Abstract

To correctly perceive visual directions relative to the head, one needs to compensate for the eye’s orientation in the head. In this study we focus on compensation for the eye’s torsion regarding objects that contain the line of sight and objects that do not pass through the fixation point. Subjects judged the location of flashed probe points relative to their binocular plane of regard, the mid-sagittal or the transverse plane of the head, while fixating straight ahead, right upward, or right downward at 30 cm distance, to evoke eye torsion according to Listing’s law. In addition, we investigated the effects of head-tilt and monocular versus binocular viewing. Flashed probe points were correctly localized in the plane of regard irrespective of eccentric viewing, head-tilt, and monocular or binocular vision in nearly all subjects and conditions.
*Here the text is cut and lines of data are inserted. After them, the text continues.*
(* ===== verification/SessionLimiterConc.v ===== *)
(** * The session limiter under concurrency

    Every request is a goroutine that runs [Acquire], serves, and runs the
    release closure.  Its program counter [pc] stands between two critical
    sections or atomic instructions of services/session_limiter.go, so one
    [exec] step is one of them and a schedule may interleave goroutines at any
    of these points.  (The last section of the release closure loads the total
    and deletes the session under [l.mu]; an [Add] of another goroutine
    between the two commutes with the deletion, so the section is one step.) *)

From S2P Require Import Prelude GoStrings ClientIP SessionLimiter.

Inductive pc :=
  | Start (r : req)
  | GotSession (r : req) (s : loc)
  | TotalOk (r : req) (s : loc)
  | GotHash (r : req) (s : loc) (x : loc)
  | Slotted (r : req) (s : loc) (big : option loc)
  | GotPath (r : req) (s : loc) (big : option loc) (p : loc)
  | ConcOk (r : req) (s : loc) (big : option loc) (p : loc)
  | Rejecting (r : req) (big : option loc) (why : string)
  | Entering (r : req) (s : loc) (big : option loc) (p : loc)
  | Counted (r : req) (s : loc) (big : option loc) (p : loc)
  | Held (t : ticket)
  | Leaving (t : ticket)
  | Unslotted (t : ticket)
  | Dropping (t : ticket)
  | Done (outcome : option string).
Thus, eye torsion that varied by ±9° across these different conditions was in general compensated for. However, the position of probes relative to the midsagittal or the transverse plane, both true head-fixed planes, was misjudged. We conclude that judgment of the orientation of the plane of regard, a plane that contains the line of sight, is veridical, indicating accurate compensation for actual eye torsion. However, when judgment has to be made of a head-fixed plane that is offset with respect to the line of sight, eye torsion that accompanies that eye orientation appears not to be taken into account correctly.